(EXERCISE DIRECTIONS): Search the records for the string "negb". Copy each line where it occurs.

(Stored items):
══════════════════════════════

Lemma land_shiftl_byte a b : 0 ≤ b < 256 → Z.land (Z.shiftl a 8) b = 0.
Proof.
  intros Hb. apply Z.bits_inj'. intros n Hn.
  rewrite Z.land_spec, Z.bits_0, Z.shiftl_spec by lia.
  destruct (Z.lt_ge_cases n 8).
  - rewrite Z.testbit_neg_r by lia. done.
  - replace b with (b mod 2 ^ 8) by (apply Z.mod_small; lia).
    rewrite Z.mod_pow2_bits_high by lia. apply andb_false_r.
Qed.

(** The shift-and-or of the decoder is the big-endian value. *)
Lemma u16_lor b0 b1 :
  to_u16 (Z.lor (Z.shiftl (byte_val b0) 8) (byte_val b1)) = u16_val b0 b1.
Proof.
  pose proof (byte_val_range b1) as H1.
  pose proof (Z.add_lor_land (Z.shiftl (byte_val b0) 8) (byte_val b1)) as Hsum.
  rewrite land_shiftl_byte, Z.shiftl_mul_pow2 in Hsum by lia.
  rewrite Z.shiftl_mul_pow2 by lia. change (2 ^ 8) with 256 in *.
  rewrite to_u16_small; unfold u16_val; [lia|].
  pose proof (u16_val_range b0 b1) as Hr. unfold u16_val in Hr. lia.
Qed.

Lemma u16_val_bytes v :
  0 ≤ v ≤ UINT16_MAX → u16_val (byte_of (Z.shiftr v 8)) (byte_of v) = v.
Proof.
  unfold UINT16_MAX, u16_val. intros Hv.
  rewrite !byte_val_of, Z.shiftr_div_pow2 by lia. change (2 ^ 8) with 256.
  pose proof (Z.div_mod v 256 ltac:(lia)).
  assert (0 ≤ v / 256 < 256) by
    (split; [apply Z.div_pos | apply Z.div_lt_upper_bound]; lia).
  rewrite (Z.mod_small (v / 256)) by lia. lia.
Qed.

Lemma byte_of_mod z : byte_of (z mod 256) = byte_of z.
Proof. unfold byte_of, to_u8. change (2 ^ 8) with 256. by rewrite Z.mod_mod by lia. Qed.

Lemma u16_bytes_val b0 b1 : u16_bytes (u16_val b0 b1) = [b0; b1].
Proof.
  unfold u16_bytes, u16_val. pose proof (byte_val_range b1).
  rewrite Z.shiftr_div_pow2 by lia. change (2 ^ 8) with 256.
  rewrite Z.div_add_l, (Z.div_small (byte_val b1)), Z.add_0_r by lia.
  rewrite <-(byte_of_mod (_ + _)), Z.add_comm, Z.mod_add, Z.mod_small by lia.
  by rewrite !byte_of_val.
Qed.

Lemma zlen_request_frame type arg : zlen (request_frame type arg) = 6 + zlen arg.
Proof. unfold request_frame, u16_bytes. len_lia. Qed.

Lemma zlen_response_frame data : zlen (response_frame data) = 2 + zlen data.
Proof. unfold response_frame, u16_bytes. len_lia. Qed.
#[export] Hint Rewrite zlen_request_frame zlen_response_frame : wc_len.

(** ** Laws of the abstract codec *)

Lemma type_valid_range type :
  wc_protocol_request_type_valid type = true → 1 ≤ type ≤ 3.
Proof.
  unfold wc_protocol_request_type_valid, WC_REQUEST_LS, WC_REQUEST_PWD,
    WC_REQUEST_CAT. intros. bool_to_prop. destruct_or!; bool_to_prop; lia.
Qed.

(** Decoding an encoded request, whatever follows it. *)
Lemma spec_parse_request_frame type arg rest :
  request_ok type arg →
  spec_parse_request (request_frame type arg ++ rest) = PComplete (type, arg).
Proof.
  intros [Hty Harg]. pose proof (type_valid_range _ Hty).
  unfold request_frame, u16_bytes. simpl app. unfold spec_parse_request.
  rewrite !u16_val_bytes by (unfold UINT16_MAX; lia).
  rewrite Hty, Z.eqb_refl. cbn [negb].
  rewrite (proj2 (Z.ltb_ge _ _)) by (simpl length; rewrite length_app; lia).
  by rewrite Nat2Z.id, take_app_length.
Qed.

Lemma spec_parse_response_frame data rest :
  zlen data ≤ UINT16_MAX →
  spec_parse_response (response_frame data ++ rest) = PComplete data.
Proof.
  intros Hd. unfold response_frame, u16_bytes. simpl app. unfold spec_parse_response.
  rewrite u16_val_bytes by lia.
  rewrite (proj2 (Z.ltb_ge _ _)) by (simpl length; rewrite length_app; lia).
  by rewrite Nat2Z.id, take_app_length.
Qed.

(** A complete parse consumed exactly the encoding of what it returned. *)
Lemma spec_parse_request_inv bs type arg :
  spec_parse_request bs = PComplete (type, arg) →
  request_ok type arg ∧ ∃ rest, bs = request_frame type arg ++ rest.
Proof.
  unfold spec_parse_request. destruct bs as [|l1 [|l0 [|t1 [|t0 [|a1 [|a0 rest]]]]]]; try done.
  case_if as Hty; [done|]. case_if as Hlen; [done|]. case_if as Hshort; [done|].
  intros [= <- <-]. pose proof (u16_val_range a1 a0) as Ha. simpl length in Hshort.
  pose proof (u16_val_range l1 l0) as Hl. unfold UINT16_MAX in *.
  assert (zlen (take (Z.to_nat (u16_val a1 a0)) rest) = u16_val a1 a0) as Htk
    by (rewrite length_take; lia).
  split; [split; [done | lia]|].
  exists (drop (Z.to_nat (u16_val a1 a0)) rest).
  unfold request_frame. rewrite Htk, <-Hlen, !u16_bytes_val. simpl.
  by rewrite take_drop.
Qed.

Lemma spec_parse_response_inv bs data :
  spec_parse_response bs = PComplete data →
  zlen data ≤ UINT16_MAX ∧ ∃ rest, bs = response_frame data ++ rest.
Proof.
  unfold spec_parse_response. destruct bs as [|l1 [|l0 rest]]; try done.
  case_if as Hshort; [done|]. intros [= <-].
  pose proof (u16_val_range l1 l0) as Hl. unfold UINT16_MAX in *. simpl length in Hshort.
  assert (zlen (take (Z.to_nat (u16_val l1 l0)) rest) = u16_val l1 l0) as Htk
    by (rewrite length_take; lia).
  split; [lia|]. exists (drop (Z.to_nat (u16_val l1 l0)) rest).
  unfold response_frame. rewrite Htk, !u16_bytes_val. simpl. by rewrite take_drop.
Qed.

(** More bytes never change a decision already taken. *)
Lemma spec_parse_request_app bs more :
  spec_parse_request bs ≠ PNeedMore →
  spec_parse_request (bs ++ more) = spec_parse_request bs.
Proof.
  destruct (spec_parse_request bs) as [[type arg]| |] eqn:Hbs; [|done|]; intros _.
  - apply spec_parse_request_inv in Hbs as (Hok & rest & ->).
    rewrite <-app_assoc. by apply spec_parse_request_frame.
  - revert Hbs. unfold spec_parse_request.
    destruct bs as [|l1 [|l0 [|t1 [|t0 [|a1 [|a0 rest]]]]]]; try done.
    cbn iota beta delta [app]. destruct (negb _); [done|]. destruct (negb _); [done|].
    by case_if.
Qed.

Lemma spec_parse_request_need_more_short bs :
  spec_parse_request bs = PNeedMore → zlen bs < UINT16_MAX.
Proof.
  unfold UINT16_MAX, spec_parse_request.
  destruct bs as [|l1 [|l0 [|t1 [|t0 [|a1 [|a0 rest]]]]]]; try (simpl; lia).
  case_if; [done|]. case_if; [done|]. case_if; [|done]. intros _.
  pose proof (u16_val_range l1 l0). unfold UINT16_MAX in *. lia.
Qed.

Lemma spec_parse_response_need_more_short bs :
  spec_parse_response bs = PNeedMore → zlen bs < 2 + UINT16_MAX.
Proof.
  unfold spec_parse_response. destruct bs as [|l1 [|l0 rest]];
    try (unfold UINT16_MAX; simpl; lia).
  case_if; [|done]. intros _. pose proof (u16_val_range l1 l0). lia.
Qed.

Lemma spec_parse_response_valid bs : spec_parse_response bs ≠ PInvalid.
Proof.
  unfold spec_parse_response. destruct bs as [|? [|? ?]]; try done. by case_if.
Qed.

(** ** The parsers implement the abstract codec *)

(** What the out parameters hold after a parse with result [r]. *)
Definition request_result (request : wc_request) (r : parsed (Z * list byte))
    : wc_parse_result * option wc_request * option Z :=
  match r with
  | PComplete (type, arg) =>
    (WC_PARSE_COMPLETE, Some (WcRequest type 6 (zlen arg) (6 + zlen arg)),
     Some (6 + zlen arg))
  | PNeedMore => (WC_PARSE_NEED_MORE, Some request, Some 0)
  | PInvalid => (WC_PARSE_INVALID, Some request, Some 0)
  end.

Definition response_result (response : wc_response) (r : parsed (list byte))
    : wc_parse_result * option wc_response * option Z :=
  match r with
  | PComplete data =>
    (WC_PARSE_COMPLETE, Some (WcResponse 2 (zlen data) (2 + zlen data)),
     Some (2 + zlen data))
  | PNeedMore => (WC_PARSE_NEED_MORE, Some response, Some 0)
  | PInvalid => (WC_PARSE_INVALID, Some response, Some 0)
  end.

Section specs.
Context {W : Type} {OS : Posix W}.
Implicit Types (m : machine W) (t : bool).

Lemma wp_decode_u16 t p bs i b0 b1 Q m :
  points_to p bs → bs !! i = Some b0 → bs !! S i = Some b1 →
  Q (u16_val b0 b1) m →
  wp t (wc_protocol_decode_u16 (ptr_add p (Z.of_nat i))) Q m.
Proof.
  intros Hp H0 H1 HQ. destruct p as [b|]; [|by rewrite Hp in H0].
  simpl in Hp. pose proof (lookup_lt_Some _ _ _ H1) as Hlt.
  pose proof (block_prefix_drop _ i _ _ Hp ltac:(lia)) as Hd.
  unfold wc_protocol_decode_u16, ptr_add. simpl fmap. rewrite Nat2Z.id.
  apply wp_bind. eapply wp_load_byte; [done..| |].
  { rewrite lookup_drop, Nat.add_0_r. exact H0. }
  apply wp_bind. eapply wp_load_byte; [done..| |].
  { rewrite lookup_drop. change (Z.to_nat 1) with 1%nat. rewrite Nat.add_1_r. exact H1. }
  wp_go. by rewrite u16_lor.
Qed.

Lemma parse_request_spec t p bs request consumed Q m :
  points_to p bs → Q (request_result request (spec_parse_request bs)) m →
  wp t (wc_protocol_parse_request p (zlen bs) (Some request) (Some consumed)) Q m.
Proof.
  intros Hp. unfold wc_protocol_parse_request, spec_parse_request.
  rewrite (points_to_null_test p bs) by done. cbn [is_null orb].
  unfold WC_PROTOCOL_REQUEST_HEADER_SIZE.
  destruct bs as [|l1 [|l0 [|t1 [|t0 [|a1 [|a0 rest]]]]]]; try by intros HQ; wp_go.
  set (bs := l1 :: _) in *. intros HQ.
  rewrite (proj2 (Z.ltb_ge (zlen bs) 6)) by (subst bs; simpl; lia).
  apply wp_bind, (wp_decode_u16 _ _ bs 0 l1 l0); [done..|].
  apply wp_bind, (wp_decode_u16 _ _ bs 2 t1 t0); [done..|].
  apply wp_bind, (wp_decode_u16 _ _ bs 4 a1 a0); [done..|].
  pose proof (u16_val_range a1 a0) as Ha. pose proof (u16_val_range l1 l0) as Hl.
  unfold UINT16_MAX in *. rewrite size_add_small by (unfold SIZE_MAX; lia).
  destruct (negb (wc_protocol_request_type_valid _)); [by wp_go|].
  destruct (negb (u16_val l1 l0 =? _)) eqn:Hlen.
  { by case_if; wp_go. }
  bool_to_prop. rewrite (proj2 (Z.ltb_ge (u16_val l1 l0) 6)) by lia.
  case_if as Hs; wp_go; [done|]. subst bs. simpl length in Hs.
  unfold request_result in HQ. rewrite length_take in HQ.
  replace (Z.of_nat (Z.to_nat (u16_val a1 a0) `min` length rest))
    with (u16_val a1 a0) in HQ by lia.
  by rewrite Hlen.
Qed.

Lemma parse_response_spec t p bs response consumed Q m :
  points_to p bs → Q (response_result response (spec_parse_response bs)) m →
  wp t (wc_protocol_parse_response p (zlen bs) (Some response) (Some consumed)) Q m.
Proof.
  intros Hp. unfold wc_protocol_parse_response, spec_parse_response.
  rewrite (points_to_null_test p bs) by done. cbn [is_null orb].
  unfold WC_PROTOCOL_RESPONSE_HEADER_SIZE.
  destruct bs as [|l1 [|l0 rest]]; try by intros HQ; wp_go.
  set (bs := l1 :: _) in *. intros HQ.
  rewrite (proj2 (Z.ltb_ge (zlen bs) 2)) by (subst bs; simpl; lia).
  apply wp_bind, (wp_decode_u16 _ _ bs 0 l1 l0); [done..|].
  pose proof (u16_val_range l1 l0) as Hl.
  case_if as Hs; wp_go; [done|]. subst bs. simpl length in Hs.
  unfold response_result in HQ. rewrite length_take in HQ.
  by replace (Z.of_nat (Z.to_nat (u16_val l1 l0) `min` length rest))
    with (u16_val l1 l0) in HQ by lia.
Qed.

(** ** The encoders *)

Lemma wp_encode_u16 t (dst dst' : block) i v Q m :
  (b ← block_write dst i [byte_of (Z.shiftr v 8)];
   block_write b (S i) [byte_of v]) = Some dst' →
  Q dst' m → wp t (wc_protocol_encode_u16 dst (Z.of_nat i) v) Q m.
Proof.
  destruct (block_write dst i _) as [b|] eqn:Hb; [|done]. simpl. intros Hd HQ.
  unfold wc_protocol_encode_u16. apply wp_bind.
  eapply wp_write_bytes; [done | lia | by rewrite Nat2Z.id |]. apply wp_bind.
  eapply wp_write_bytes; [done | lia | |by wp_go].
  replace (Z.to_nat (Z.of_nat i + 1)) with (S i) by lia. done.
Qed.

(** Append a header and a body, or restore the old length: the common tail
    of both encoders. *)
Lemma append_frame_spec t b bs header body data Q m :
  buffer_repr b bs → points_to data body → header ≠ [] →
  zlen header + zlen body ≤ buf_max_size b - zlen bs →
  (∀ b' m', silent m m' → m_errno m' = m_errno m →
     m_live m' - buf_owned b' = m_live m - buf_owned b →
     buffer_repr b' (bs ++ header ++ body) → buf_max_size b' = buf_max_size b →
     Q (0, Some b') m') →
  (∀ b' m', silent m m' → m_errno m' = ENOMEM →
     m_live m' - buf_owned b' = m_live m - buf_owned b →
     buffer_repr b' bs → buf_max_size b' = buf_max_size b →
     Q (-1, Some b') m') →
  wp t ('(r, output) ← by_ref (λ p, wc_buffer_append p
                          (Some (bytes_block header)) (zlen header)) b;
        if r =? -1 then mret (-1, Some output) else
        '(r, output) ← by_ref (λ p, wc_buffer_append p data (zlen body)) output;
        if r =? -1 then
          mret (-1, Some (WcBuffer (buf_data output) (buf_length b)
                            (buf_capacity output) (buf_max_size output)))
        else mret (0, Some output)) Q m.
Proof.
  intros Hb Hd Hne Hfit Hok Hmem. wp_go.
  eapply wc_buffer_append_spec; [done | apply points_to_bytes | ..].
  - intros _ b1 m1 Hs1 He1 Hl1 Hb1 Hm1. cbn. wp_go.
    eapply wc_buffer_append_spec; [done..| | |].
    + intros _ b2 m2 Hs2 He2 Hl2 Hb2 Hm2. cbn. wp_go. rewrite <-app_assoc in Hb2.
      apply Hok; side.
    + intros Hbad. rewrite Hm1, zlen_app in Hbad. lia.
    + intros _ m2 Hs2 He2 Hl2. cbn. wp_go. rewrite (br_length _ _ Hb).
      apply Hmem; side; [unfold buf_owned in *; simpl; lia|].
      by eapply buffer_repr_truncate.
  - intros Hbad. pose proof (zlen_nonneg body). lia.
  - intros _ m1 Hs1 He1 Hl1. cbn. wp_go. by apply Hmem; side.
Qed.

══════════════════════════════

(THE COMPLETED TASK):
  rewrite Hty, Z.eqb_refl. cbn [negb].
    cbn iota beta delta [app]. destruct (negb _); [done|]. destruct (negb _); [done|].
  destruct (negb (wc_protocol_request_type_valid _)); [by wp_go|].
  destruct (negb (u16_val l1 l0 =? _)) eqn:Hlen.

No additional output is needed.